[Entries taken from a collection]
--
(** * FoodBridge backend API: a shallow embedding of the route handlers

    The repository is an Express application over a Sequelize store on
    SQLite.  The handlers are embedded as functions from a request and the
    current store to a response and the next store.  JavaScript values are
    kept dynamic (a field of [req.body] may hold anything JSON can carry),
    objects are finite maps from property names to values, and a thrown
    exception is an explicit result that the handler's [catch] turns into
    a response.

    Layout, following the source tree:
    - [Js]        values, truthiness, strings, [JSON.stringify]
    - [Store]     the two tables and the Sequelize calls the handlers make
    - [AuthGate]  middleware/auth.js, the token check with user lookup and
                  the helpers on user types
    - [Listings]  routes/listings.js
    - [AuthRoutes], [AuthRoutesBcrypt]  the two copies of the auth routes;
                  the first one exports a middleware of its own
    - [ProfileRoutes]  routes/profile.js
    - [Api]       the exposed operations as a transition system
    - [Vocabulary], [Demo]  the predicates of the statements, and a
      concrete library and store to run the handlers on
    The properties follow, one section per route. *)

From Stdlib Require Import ZArith Ascii String.
From stdpp Require Import gmap strings list fin_maps.

#[local] Open Scope Z_scope.

(* ===================================================================== *)
(** ** JavaScript values *)
(* ===================================================================== *)

Module Js.

(** Numbers are integers here: the handlers only ever count rows and read
    identifiers, so fractions and NaN never arise in a stored value. *)
#[warnings="-register-all"] Inductive jsval :=
  | JUndefined
  | JNull
  | JBool (b : bool)
  | JNum (n : Z)
  | JStr (s : string)
  | JArr (l : list jsval)
  | JObj (o : gmap string jsval).

(** [!!v] in JavaScript. *)
Definition truthy (v : jsval) : bool :=
  match v with
  | JUndefined | JNull => false
  | JBool b => b
  | JNum n => negb (n =? 0)
  | JStr s => negb (bool_decide (s = ""))
  | JArr _ | JObj _ => true
  end.

(** [a || b] *)
Definition js_or (a b : jsval) : jsval := if truthy a then a else b.

(** [v === 'lit'] for a string literal. *)
Definition str_is (v : jsval) (lit : string) : bool :=
  match v with JStr s => bool_decide (s = lit) | _ => false end.

(** [['a', 'b'].includes(v)] *)
Definition includes (lits : list string) (v : jsval) : bool :=
  existsb (str_is v) lits.

(** [o.k] on an object: a missing property reads as [undefined]. *)
Definition get (o : gmap string jsval) (k : string) : jsval :=
  default JUndefined (o !! k).

(** [v.k] on any value that is not [null] or [undefined]. *)
Definition member (v : jsval) (k : string) : jsval :=
  match v with JObj o => get o k | _ => JUndefined end.

(** [v.k] in general: reading a property of [undefined] or [null] throws a
    TypeError, which is [None] here. *)
Definition member_throw (v : jsval) (k : string) : option jsval :=
  match v with
  | JUndefined | JNull => None
  | _ => Some (member v k)
  end.

Definition is_undefined (v : jsval) : bool :=
  match v with JUndefined => true | _ => false end.

(** [a === b].  Two arrays or two objects are equal only when they are
    the same object, which values read from different places never are. *)
Definition strict_eq (a b : jsval) : bool :=
  match a, b with
  | JUndefined, JUndefined | JNull, JNull => true
  | JBool x, JBool y => eqb x y
  | JNum x, JNum y => x =? y
  | JStr x, JStr y => bool_decide (x = y)
  | _, _ => false
  end.

(** What [res.json] puts on the wire: [JSON.stringify] leaves out the
    properties whose value is [undefined] and writes [null] for an
    [undefined] array element. *)
Fixpoint stringify (v : jsval) : jsval :=
  match v with
  | JArr l =>
      JArr ((fun x => match x with JUndefined => JNull | _ => stringify x end) <$> l)
  | JObj o =>
      JObj (filter (fun kv => is_undefined kv.2 = false) (stringify <$> o))
  | _ => v
  end.

(** *** Strings *)

(** [s.startsWith(p)] *)
Definition startsWith (s p : string) : bool := String.prefix p s.

Fixpoint drop_chars (n : nat) (s : string) : string :=
  match n, s with
  | O, _ => s
  | S n', String _ s' => drop_chars n' s'
  | S _, EmptyString => EmptyString
  end.

(** [s.replace(pat, rep)] with a string pattern: only the first occurrence
    is replaced. *)
Fixpoint replace_first (pat rep s : string) : string :=
  if String.prefix pat s then rep +:+ drop_chars (String.length pat) s
  else match s with
       | EmptyString => EmptyString
       | String c s' => String c (replace_first pat rep s')
       end.

Fixpoint trim_start (s : string) : string :=
  match s with
  | String c s' => if Ascii.is_space c then trim_start s' else s
  | EmptyString => EmptyString
  end.

(** [s.trim()], for the ASCII white space characters. *)
Definition trim (s : string) : string :=
  String.rev (trim_start (String.rev (trim_start s))).

(** ASCII lower-casing, as a case-insensitive comparison needs it. *)
Definition lower (c : ascii) : ascii :=
  let n := nat_of_ascii c in
  if (Nat.leb 65 n && Nat.leb n 90)%bool then ascii_of_nat (n + 32) else c.

Fixpoint chars (s : string) : list ascii :=
  match s with
  | EmptyString => []
  | String c s' => c :: chars s'
  end.

(** The value of a digit, hexadecimal or decimal. *)
Definition hex_digit (c : ascii) : option Z :=
  let n := Z.of_nat (nat_of_ascii c) in
  if (48 <=? n) && (n <=? 57) then Some (n - 48)
  else if (97 <=? n) && (n <=? 102) then Some (n - 87)
  else if (65 <=? n) && (n <=? 70) then Some (n - 55)
  else None.

Definition dec_digit (c : ascii) : option Z :=
  match hex_digit c with Some n => if n <? 10 then Some n else None | None => None end.

Definition newline : string := String (ascii_of_nat 10) EmptyString.

End Js.
Export Js.

(** A row of a table, the body of a request and a JSON object are all
    property maps. *)
Abbreviation row := (gmap string jsval).

(* ===================================================================== *)
(** ** The store *)
(* ===================================================================== *)

Module Store.

Record db := mkDb { Users : list row; Listings : list row }.

Definition pk_of (r : row) : Z :=
  match get r "id" with JNum n => n | _ => 0 end.

(** The key an auto-increment column hands out next: one past the largest
    key in the table (no route deletes a row). *)
Definition next_pk (t : list row) : Z :=
  1 + foldr (fun r m => Z.max (pk_of r) m) 0 t.

(** *** A key given as text

    Express hands the [:id] segment of a path over as a string, and
    Sequelize passes a string on to SQLite as a text literal.  Compared
    with the INTEGER key column, a text that is a well-formed number
    (white space around it aside: an optional sign, digits with an
    optional fraction, an optional exponent) is read as that number; any
    other text equals no key.  The number is kept exact here, as a
    mantissa and a power of ten; SQLite rounds the literals that are not
    integers to a double. *)
Fixpoint read_digits (s : string) (acc : Z) (n : nat) : Z * nat * string :=
  match s with
  | String c s' =>
      match dec_digit c with
      | Some k => read_digits s' (10 * acc + k) (S n)
      | None => (acc, n, s)
      end
  | EmptyString => (acc, n, s)
  end.

Definition read_sign (s : string) : Z * string :=
  match s with
  | String "-" s' => (-1, s')
  | String "+" s' => (1, s')
  | _ => (1, s)
  end.

Definition numeric_text (s : string) : option (Z * Z) :=
  let '(sign, s1) := read_sign (trim_start s) in
  let '(i, ni, s2) := read_digits s1 0 0 in
  let '(m, nf, s3) :=
    match s2 with
    | String "." s' => read_digits s' i 0
    | _ => (i, 0%nat, s2)
    end in
  let '(e, e_ok, s4) :=
    match s3 with
    | String c s' =>
        if Ascii.eqb c "e" || Ascii.eqb c "E" then
          let '(esign, s'') := read_sign s' in
          let '(e, ne, s''') := read_digits s'' 0 0 in
          (esign * e, negb (Nat.eqb ne 0), s''')
        else (0, true, s3)
    | EmptyString => (0, true, s3)
    end in
  if negb (Nat.eqb (ni + nf) 0) && e_ok && bool_decide (trim_start s4 = "")
  then Some (sign * m, e - Z.of_nat nf) else None.

(** [id = 'text'] in SQLite, for the key [n] of a row. *)
Definition text_equals_key (s : string) (n : Z) : bool :=
  match numeric_text s with
  | Some (m, k) => if 0 <=? k then m * 10 ^ k =? n else m =? n * 10 ^ (- k)
  | None => false
  end.

Definition key_matches (pk : jsval) (r : row) : bool :=
  match pk with
  | JNum n => pk_of r =? n
  | JStr s => text_equals_key s (pk_of r)
  | _ => false
  end.

(** What [Model.findByPk] comes back with: a row, [null], or an error.
    Sequelize answers [null] to a key that is [null] or [undefined]
    without asking the store, queries for a number or a string, and
    throws "Argument passed to findByPk is invalid" for anything else. *)
Inductive lookup := Found (r : row) | NotFound | Throws.

Definition findByPk (t : list row) (pk : jsval) : lookup :=
  match pk with
  | JUndefined | JNull => NotFound
  | JNum _ | JStr _ =>
      match List.find (key_matches pk) t with
      | Some r => Found r
      | None => NotFound
      end
  | JBool _ | JArr _ | JObj _ => Throws
  end.

(** Equality of a stored column with the value of a [where] clause. *)
Definition where_eq (stored given : jsval) : bool :=
  match stored, given with
  | JStr a, JStr b => bool_decide (a = b)
  | JNum a, JNum b => a =? b
  | JBool a, JBool b => eqb a b
  | _, _ => false
  end.

(** [Model.findOne({ where: { col: v } })] *)
Definition findOne (t : list row) (col : string) (v : jsval) : option row :=
  List.find (fun r => where_eq (get r col) v) t.

(** [Model.findAll({ where: { col: v } })] *)
Definition findAll (t : list row) (col : string) (v : jsval) : list row :=
  List.filter (fun r => where_eq (get r col) v) t.

(** *** Model instances *)

(** The chosen columns of a row, as [attributes: [...]] selects them and
    as an UPDATE names them. *)
Definition attributes (cols : list string) (r : row) : row :=
  list_to_map ((fun c => (c, get r c)) <$> cols).

(** A model instance: the values of its attributes, and the attributes
    that were given another value since the row was read. *)
Record instance := mkInstance { dataValues : row; changed : list string }.

Definition instance_of (r : row) : instance := mkInstance r [].

(** [instance.k = v].  Only an attribute of the model has a setter: an
    assignment to any other name makes a property of the JavaScript
    object, which is neither written by [save()] nor part of [toJSON()].
    An attribute counts as changed when the new value differs from the
    one it had. *)
Definition set_attribute (attrs : list string) (k : string) (v : jsval)
    (inst : instance) : instance :=
  if bool_decide (k ∈ attrs) then
    mkInstance (<[k := v]> (dataValues inst))
               (if strict_eq v (get (dataValues inst) k) then changed inst
                else changed inst ++ [k])
  else inst.

(** [UPDATE ... SET fields WHERE id = inst.id] *)
Definition write (inst : row) (fields : list string) (t : list row) : list row :=
  (fun r => if pk_of r =? pk_of inst then attributes fields inst ∪ r else r) <$> t.

(** The instance [Model.create] builds at the time [now]: the values it
    is given, the next key and the two timestamps. *)
Definition new_instance (now : string) (vals : row) (t : list row) : row :=
  <["updatedAt" := JStr now]>
    (<["createdAt" := JStr now]> (<["id" := JNum (next_pk t)]> vals)).

(** A column that is given no value holds NULL. *)
Definition null_undefined (r : row) : row :=
  (fun v => match v with JUndefined => JNull | _ => v end) <$> r.

(** *** models/listing.js *)

(** The model declares four columns; Sequelize adds the key and the two
    timestamps. *)
Definition Listing_columns : list string := ["foodType"; "quantity"; "location"; "status"].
--
**Work required**. Copy out each line of the records where the string "when" appears.

**Problem solution**.
(** [a === b].  Two arrays or two objects are equal only when they are
    An attribute counts as changed when the new value differs from the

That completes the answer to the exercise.